> EXERCISE DESCRIPTION:
Whenever the string "eapply" turns up in a line below, that line should be copied.

DATA RECORDS: Begin

(* ===== verification/Store.v ===== *)
(** * The invariant of stored histories

    Every history is a contiguous sequence that starts with
    [WorkflowExecutionStarted], nothing follows its terminal event, and the
    execution row agrees with it: [next_seq] is the next free number, and the
    status is the one the terminal event gives, running while the history is open.  [Inv X] is the
    invariant with the workflows of [X] in flux, as inside a transaction. *)
From S2P Require Import Prelude Python Serialization History Database Logic.

(** ** Well-formed histories *)
Definition terminal_event (e : HistoryEvent) : bool := WORKFLOW_TERMINAL_EVENT_TYPES (event_type e).

Definition closed (es : list HistoryEvent) : bool := existsb terminal_event es.

(** The status a terminal event leaves its execution in. *)
Definition closing_status (t : EventType) : option WorkflowStatus :=
  match t with
  | WorkflowExecutionCompleted => Some WCompleted
  | WorkflowExecutionFailed => Some WFailed
  | WorkflowExecutionTerminated => Some WTerminated
  | _ => None
  end.

(** The status of an execution, as its history has it. *)
Definition status_of (es : list HistoryEvent) : WorkflowStatus :=
  default WRunning (head (omap (fun e => closing_status (event_type e)) es)).
Definition status_after (t : EventType) : WorkflowStatus := default WRunning (closing_status t).

Definition next_of (es : list HistoryEvent) : Z := (Z.of_nat (length es) + 1)%Z.

Record history_wf (es : list HistoryEvent) : Prop := {
  wf_contiguous : ∀ i e, es !! i = Some e → event_seq e = (Z.of_nat i + 1)%Z;
  wf_started : ∀ i e, es !! i = Some e → event_type e = WorkflowExecutionStarted ↔ i = 0;
  wf_closed : ∀ i e, es !! i = Some e → terminal_event e = true → S i = length es
}.

(** An event numbered [s] can still be appended: [s] is at most the next free
    number, and if it is that number the history is open. *)
Definition can_append (es : list HistoryEvent) (s : Z) : Prop :=
  (s ≤ next_of es)%Z ∧ (s = next_of es → closed es = false).

(** The next number of an open history. *)
Definition cursor (es : list HistoryEvent) (s : Z) : Prop := s = next_of es ∧ closed es = false.

Definition hist (wid : UUID) (db : DB) : list HistoryEvent := hr_event <$> rows_of wid db.

Record exec_agrees (e : Execution) (es : list HistoryEvent) : Prop := {
  agree_seq : exec_next_seq e = next_of es;
  agree_status : exec_status e = status_of es;
  agree_nonempty : es ≠ []
}.

Record Inv (X : gset UUID) (db : DB) : Prop := {
  inv_wf : ∀ wid, history_wf (hist wid db);
  inv_running : ∀ wid e, db_executions db !! wid = Some e → exec_status e = WRunning →
    can_append (hist wid db) (exec_next_seq e) ∧ (2 ≤ exec_next_seq e)%Z;
  inv_agrees : ∀ wid e, db_executions db !! wid = Some e → wid ∉ X → exec_agrees e (hist wid db);
  inv_foreign : ∀ wid, db_executions db !! wid = None → hist wid db = []
}.

(** ** Facts on histories *)
Lemma next_of_snoc es e : next_of (es ++ [e]) = (next_of es + 1)%Z.
Proof. unfold next_of. rewrite length_app. simpl. lia. Qed.

Lemma closed_snoc es e : closed (es ++ [e]) = closed es || terminal_event e.
Proof. unfold closed. rewrite existsb_app. simpl. by rewrite orb_false_r. Qed.

Lemma closing_status_terminal t : WORKFLOW_TERMINAL_EVENT_TYPES t = bool_decide (is_Some (closing_status t)).
Proof. by destruct t. Qed.

Lemma closed_nil es : closed es = false → omap (fun e => closing_status (event_type e)) es = [].
Proof.
  induction es as [|e es IH]; [done|]. unfold closed, terminal_event. simpl.
  rewrite closing_status_terminal. by destruct (closing_status (event_type e)).
Qed.

Lemma status_running es : status_of es = WRunning ↔ closed es = false.
Proof.
  split; [|by unfold status_of; intros ->%closed_nil].
  unfold status_of. induction es as [|e es IH]; [done|]. unfold closed, terminal_event in *. simpl.
  rewrite closing_status_terminal. destruct (closing_status (event_type e)) as [s|] eqn:E; simpl; [|done].
  by destruct (event_type e); simplify_eq/=.
Qed.

Lemma status_open es : closed es = false → status_of es = WRunning.
Proof. by intros ?%status_running. Qed.

Lemma status_snoc es e :
  closed es = false → status_of (es ++ [e]) = status_after (event_type e).
Proof.
  intros Hc%closed_nil. unfold status_of. rewrite omap_app, Hc. simpl.
  unfold status_after. by destruct (closing_status (event_type e)).
Qed.

Lemma cursor_can_append es s : cursor es s → can_append es s.
Proof. intros [-> ?]. split; [lia|done]. Qed.

Lemma can_append_snoc es e s : can_append es s → can_append (es ++ [e]) s.
Proof. intros [Hle _]. unfold can_append. rewrite next_of_snoc. split; [lia|intros ->; lia]. Qed.

Lemma cursor_snoc es e s :
  cursor es s → terminal_event e = false → cursor (es ++ [e]) (s + 1).
Proof.
  intros [-> Hc] Ht. unfold cursor. rewrite next_of_snoc, closed_snoc, Hc, Ht. done.
Qed.

Lemma history_wf_nil : history_wf [].
Proof. split; intros i e Hi; by rewrite lookup_nil in Hi. Qed.

Lemma history_wf_open es : closed es = false → ∀ i e, es !! i = Some e → terminal_event e = false.
Proof.
  intros Hc i e Hi. destruct (terminal_event e) eqn:Ht; [|done].
  assert (closed es = true); [|congruence]. unfold closed. apply existsb_exists.
  exists e. split; [|done]. apply list_elem_of_In. by eapply list_elem_of_lookup_2.
Qed.

Lemma history_wf_snoc es e :
  history_wf es → closed es = false → event_seq e = next_of es →
  (event_type e = WorkflowExecutionStarted ↔ es = []) → history_wf (es ++ [e]).
Proof.
  intros [Hn Hs Hc] Hopen Hseq Hstart. split.
  - intros i x [[? Hi]|[-> ->]]%lookup_snoc_Some; [by apply Hn|]. by rewrite Hseq.
  - intros i x [[? Hi]|[-> ->]]%lookup_snoc_Some; [by apply Hs|].
    rewrite Hstart. by rewrite length_zero_iff_nil.
  - intros i x Hx. rewrite length_app. simpl.
    apply lookup_snoc_Some in Hx as [[? Hi]|[-> ->]]; [|lia].
    intros Ht. rewrite (history_wf_open _ Hopen _ _ Hi) in Ht. done.
Qed.

Lemma can_append_free es s :
  history_wf es → can_append es s → (0 < s)%Z →
  (∀ e, e ∈ es → event_seq e ≠ s) → cursor es s.
Proof.
  intros Hwf [Hle Hopen] Hpos Hfree.
  assert (s = next_of es) as ->; [|by split; [|apply Hopen]].
  destruct (decide (s = next_of es)) as [|Hne]; [done|]. exfalso.
  unfold next_of in *. destruct (lookup_lt_is_Some_2 es (Z.to_nat (s - 1))) as [e He]; [lia|].
  apply (Hfree e); [by eapply list_elem_of_lookup_2|].
  rewrite (wf_contiguous _ Hwf _ _ He). lia.
Qed.

(** ** The invariant does not depend on the other tables *)
Definition same_core (db db' : DB) : Prop :=
  db_history db' = db_history db ∧ db_executions db' = db_executions db.

Lemma same_core_refl db : same_core db db. Proof. done. Qed.
Lemma same_core_trans db1 db2 db3 : same_core db1 db2 → same_core db2 db3 → same_core db1 db3.
Proof. intros [??] [??]. split; congruence. Qed.

Lemma hist_core db db' wid : same_core db db' → hist wid db' = hist wid db.
Proof. intros [Hh _]. unfold hist, rows_of. by rewrite Hh. Qed.

Lemma Inv_core X db db' : same_core db db' → Inv X db → Inv X db'.
Proof.
  intros Hc [H1 H2 H3 H4]. split; intros wid; rewrite ?(hist_core db db' wid Hc); [done|..];
    destruct Hc as [_ ->]; auto.
Qed.

Lemma Inv_mono X Y db : X ⊆ Y → Inv X db → Inv Y db.
Proof.
  intros HXY [H1 H2 H3 H4]. split; [done|done|intros; apply H3; [done|set_solver]|done].
Qed.

Lemma wp_core {A} (m : M A) (Q : A → DB → Prop) db :
  wp m (fun _ db' => same_core db db') db →
  (∀ a db', same_core db db' → Q a db') → wp m Q db.
Proof. intros Hm HQ. eapply wp_mono; [done|]. auto. Qed.

(** A database whose histories only grew. *)
Definition grows (db db' : DB) : Prop :=
  ∀ wid s, can_append (hist wid db) s → can_append (hist wid db') s.
Lemma grows_refl db : grows db db. Proof. by intros wid s. Qed.
Lemma grows_trans db1 db2 db3 : grows db1 db2 → grows db2 db3 → grows db1 db3.
Proof. unfold grows. eauto. Qed.
Lemma grows_core db db' : same_core db db' → grows db db'.
Proof. intros Hc wid s. by rewrite (hist_core db db'). Qed.

(** ** Appending an event *)
Lemma hist_append wid e now db wid' :
  hist wid' (db <| db_history := db_history db ++ [mk_history_row wid e now] |>) =
  if bool_decide (wid' = wid) then hist wid' db ++ [e] else hist wid' db.
Proof.
  unfold hist, rows_of. simpl. rewrite filter_app, fmap_app. case_bool_decide; subst.
  - rewrite filter_cons_True; [|done]. done.
  - rewrite filter_cons_False; [|simpl; congruence]. by rewrite app_nil_r.
Qed.

(** What an insertion into [history_events] did. *)
Record appended (wid : UUID) (e : HistoryEvent) (db db' : DB) : Prop := {
  app_hist : hist wid db' = hist wid db ++ [e];
  app_other : ∀ wid', wid' ≠ wid → hist wid' db' = hist wid' db;
  app_executions : db_executions db' = db_executions db;
  app_tasks : db_tasks db' = db_tasks db
}.

Lemma appended_grows wid e db db' : appended wid e db db' → grows db db'.
Proof.
  intros [Happ Hother _ _] wid' s Hs. destruct (decide (wid' = wid)) as [->|Hne].
  - rewrite Happ. by apply can_append_snoc.
  - by rewrite Hother.
Qed.

Lemma existsb_false {A} (p : A → bool) l x : existsb p l = false → x ∈ l → p x = false.
Proof.
  intros He Hx. destruct (p x) eqn:Hp; [|done]. rewrite <- He. symmetry.
  apply existsb_exists. exists x. by rewrite <- list_elem_of_In.
Qed.

Lemma check_history_ok db wid e u :
  check_history db wid e = Ok u →
  is_Some (db_executions db !! wid) ∧ (0 < event_seq e)%Z ∧
  (∀ e', e' ∈ hist wid db → event_seq e' ≠ event_seq e).
Proof.
  unfold check_history. fold (hist wid db).
  destruct (bool_decide_reflect (db_executions db !! wid = None)) as [|Hex]; [done|].
  destruct (_ || _) eqn:Hpos; [done|]. apply orb_false_iff in Hpos as [Hpos _].
  destruct (existsb _ (hist wid db)) eqn:Huniq; [done|]. intros _.
  split; [by apply not_eq_None_Some|]. split; [lia|].
  intros e' He' Heq. apply (existsb_false _ _ e') in Huniq; [|done]. simpl in Huniq. lia.
Qed.

Section append.
Context `{PyStd}.

Lemma wp_insert_event_raw wid s t c n x attrs (Q : unit → DB → Prop) db :
  (∀ e db', event_seq e = s → event_type e = t → check_history db wid e = Ok () →
    appended wid e db db' → Q tt db') →
  wp (insert_event wid s t c n x attrs) Q db.
Proof.
  intros HQ. unfold insert_event. wp_auto.
  eapply HQ; [| |by destruct a0|]; [done|done|].
  split; [rewrite hist_append|intros; rewrite hist_append| |]; try done;
    by case_bool_decide.
Qed.

Lemma wp_insert_event X wid s t c n x attrs (Q : unit → DB → Prop) db :
  Inv X db → can_append (hist wid db) s → (t = WorkflowExecutionStarted ↔ s = 1%Z) →
  (∀ e db', event_seq e = s → event_type e = t → cursor (hist wid db) s →
    appended wid e db db' → Inv ({[wid]} ∪ X) db' → Q tt db') →
  wp (insert_event wid s t c n x attrs) Q db.
Proof.
  intros HI Hcan Ht HQ. apply wp_insert_event_raw. intros e db' He1 He2 Hck Happ.
  apply check_history_ok in Hck as (Hex & Hpos & Hfree).
  assert (cursor (hist wid db) s) as Hcur.
  { apply can_append_free; [apply HI|done|lia|by rewrite <- He1]. }
  apply (HQ e); [done..|]. pose proof (appended_grows _ _ _ _ Happ) as Hgr.
  destruct Happ as [Happ Hother Hexe _]. destruct HI as [H1 H2 H3 H4]. split.
  - intros w. destruct (decide (w = wid)) as [->|Hne]; [|by rewrite Hother].
    rewrite Happ. destruct Hcur as [Hs Hop]. apply history_wf_snoc; [done|done|congruence|].
    rewrite He2, Ht, Hs. unfold next_of. rewrite <- length_zero_iff_nil. lia.
  - rewrite Hexe. intros w e0 Hw Hrun. destruct (H2 w e0 Hw Hrun). auto.
  - rewrite Hexe. intros w e0 Hw Hnot. rewrite Hother; [apply H3; set_solver|set_solver].
  - rewrite Hexe. intros w Hw. destruct (decide (w = wid)) as [->|Hne].
    + by rewrite Hw in Hex; destruct Hex.
    + rewrite Hother; auto.
Qed.

(** ** Executions *)
Lemma hist_set_executions wid m db : hist wid (db <| db_executions := m |>) = hist wid db.
Proof. done. Qed.

(** An update of an execution's row that agrees with its history settles it. *)
Lemma wp_update_execution X wid f (Q : unit → DB → Prop) db :
  Inv X db →
  (∀ e, db_executions db !! wid = Some e → exec_agrees (f e) (hist wid db)) →
  (∀ db', db_history db' = db_history db →
     db_executions db' = alter f wid (db_executions db) → db_tasks db' = db_tasks db →
     Inv (X ∖ {[wid]}) db' → Q tt db') →
  wp (update_execution wid f) Q db.
Proof.
  intros [H1 H2 H3 H4] Hf HQ. unfold update_execution. wp_auto. apply HQ; [done..|].
  split; intros w; rewrite hist_set_executions; simpl; [done|..].
  - intros e He Hrun. destruct (decide (w = wid)) as [->|Hne].
    + rewrite lookup_alter_eq, fmap_Some in He. destruct He as (e0 & He0 & ->).
      destruct (Hf _ He0) as [Hs Hst Hnil]. rewrite Hs. split; [split; [lia|intros; apply status_running; congruence]|].
      unfold next_of. destruct (hist wid db); simpl; [done|lia].
    + rewrite lookup_alter_ne in He; eauto.
  - intros e He Hw. destruct (decide (w = wid)) as [->|Hne].
    + rewrite lookup_alter_eq, fmap_Some in He. destruct He as (e0 & He0 & ->). by apply Hf.
    + rewrite lookup_alter_ne in He; [|done]. apply H3; [done|set_solver].
  - intros Hw. apply H4. destruct (decide (w = wid)) as [->|Hne].
    + by rewrite lookup_alter_eq, fmap_None in Hw.
    + by rewrite lookup_alter_ne in Hw.
Qed.

Lemma wp_insert_execution id e (Q : unit → DB → Prop) db :
  (∀ db', db_executions db !! id = None → execution_ok e = true →
     db_executions db' = <[id := e]> (db_executions db) →
     db_history db' = db_history db → db_tasks db' = db_tasks db → Q tt db') →
  wp (insert_execution id e) Q db.
Proof.
  intros HQ. unfold insert_execution. wp_auto. unfold check_execution in *.
  destruct (bool_decide_reflect (is_Some (db_executions db !! id))) as [|Hn]; [done|].
  apply eq_None_not_Some in Hn. repeat (case_match; [done|]).
  apply HQ; simpl; try done.
  match goal with H : negb (execution_ok e) || _ = false |- _ =>
    apply orb_false_iff in H as [H _]; by apply negb_false_iff in H end.
Qed.

(** A new execution and its first event. *)
Lemma wp_create_execution {B} X id e t c n x attrs (k : unit → M B) (Q : B → DB → Prop) db :
  Inv X db → exec_status e = WRunning → exec_next_seq e = 2%Z → t = WorkflowExecutionStarted →
  (∀ ev db', db_executions db !! id = None → event_type ev = t → event_seq ev = 1%Z →
     hist id db' = [ev] → (∀ w, w ≠ id → hist w db' = hist w db) →
     db_executions db' = <[id := e]> (db_executions db) →
     db_tasks db' = db_tasks db → Inv X db' → wp (k tt) Q db') →
  wp (insert_execution id e)
    (fun _ db' => wp (insert_event id 1 t c n x attrs ≫= k) Q db') db.
Proof.
  intros HI Hrun Hseq -> HQ. apply wp_insert_execution. intros db1 Hfresh _ Hex Hh Htk.
  apply wp_bind, wp_insert_event_raw. intros ev db' Hs1 Ht1 _ [Happ Hother Hexe Htk'].
  assert (∀ w, hist w db1 = hist w db) as Hh1 by (intros w; unfold hist, rows_of; by rewrite Hh).
  destruct HI as [H1 H2 H3 H4].
  rewrite Hh1, (H4 _ Hfresh) in Happ. simpl in Happ.
  assert (∀ w, w ≠ id → hist w db' = hist w db) as Ho.
  { intros w Hw. by rewrite Hother, Hh1. }
  apply (HQ ev); [done..|congruence|congruence|]. rewrite Hex in Hexe. split.
  - intros w. destruct (decide (w = id)) as [->|Hne]; [|by rewrite Ho].
    rewrite Happ. apply (history_wf_snoc []); [apply history_wf_nil|done|done|]. by rewrite Ht1.
  - rewrite Hexe. intros w e0 [[<- <-]|[Hne Hw]]%lookup_insert_Some Hr; [|rewrite Ho by done; auto].
    rewrite Happ, Hseq. split; [|lia]. split; [done|]. intros _. unfold closed, terminal_event.
    simpl. by rewrite Ht1.
  - rewrite Hexe. intros w e0 [[<- <-]|[Hne Hw]]%lookup_insert_Some Hr; [|rewrite Ho by done; auto].
    rewrite Happ. split; [by rewrite Hseq| |done]. rewrite Hrun. symmetry. apply status_open.
    unfold closed, terminal_event. simpl. by rewrite Ht1.
  - rewrite Hexe. intros w [Hw Hne]%lookup_insert_None. rewrite Ho by done. auto.
Qed.

End append.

DATA RECORDS: End

> EXERCISE ANSWER:
  exists e. split; [|done]. apply list_elem_of_In. by eapply list_elem_of_lookup_2.
  apply (Hfree e); [by eapply list_elem_of_lookup_2|].
Proof. intros Hm HQ. eapply wp_mono; [done|]. auto. Qed.
  eapply HQ; [| |by destruct a0|]; [done|done|].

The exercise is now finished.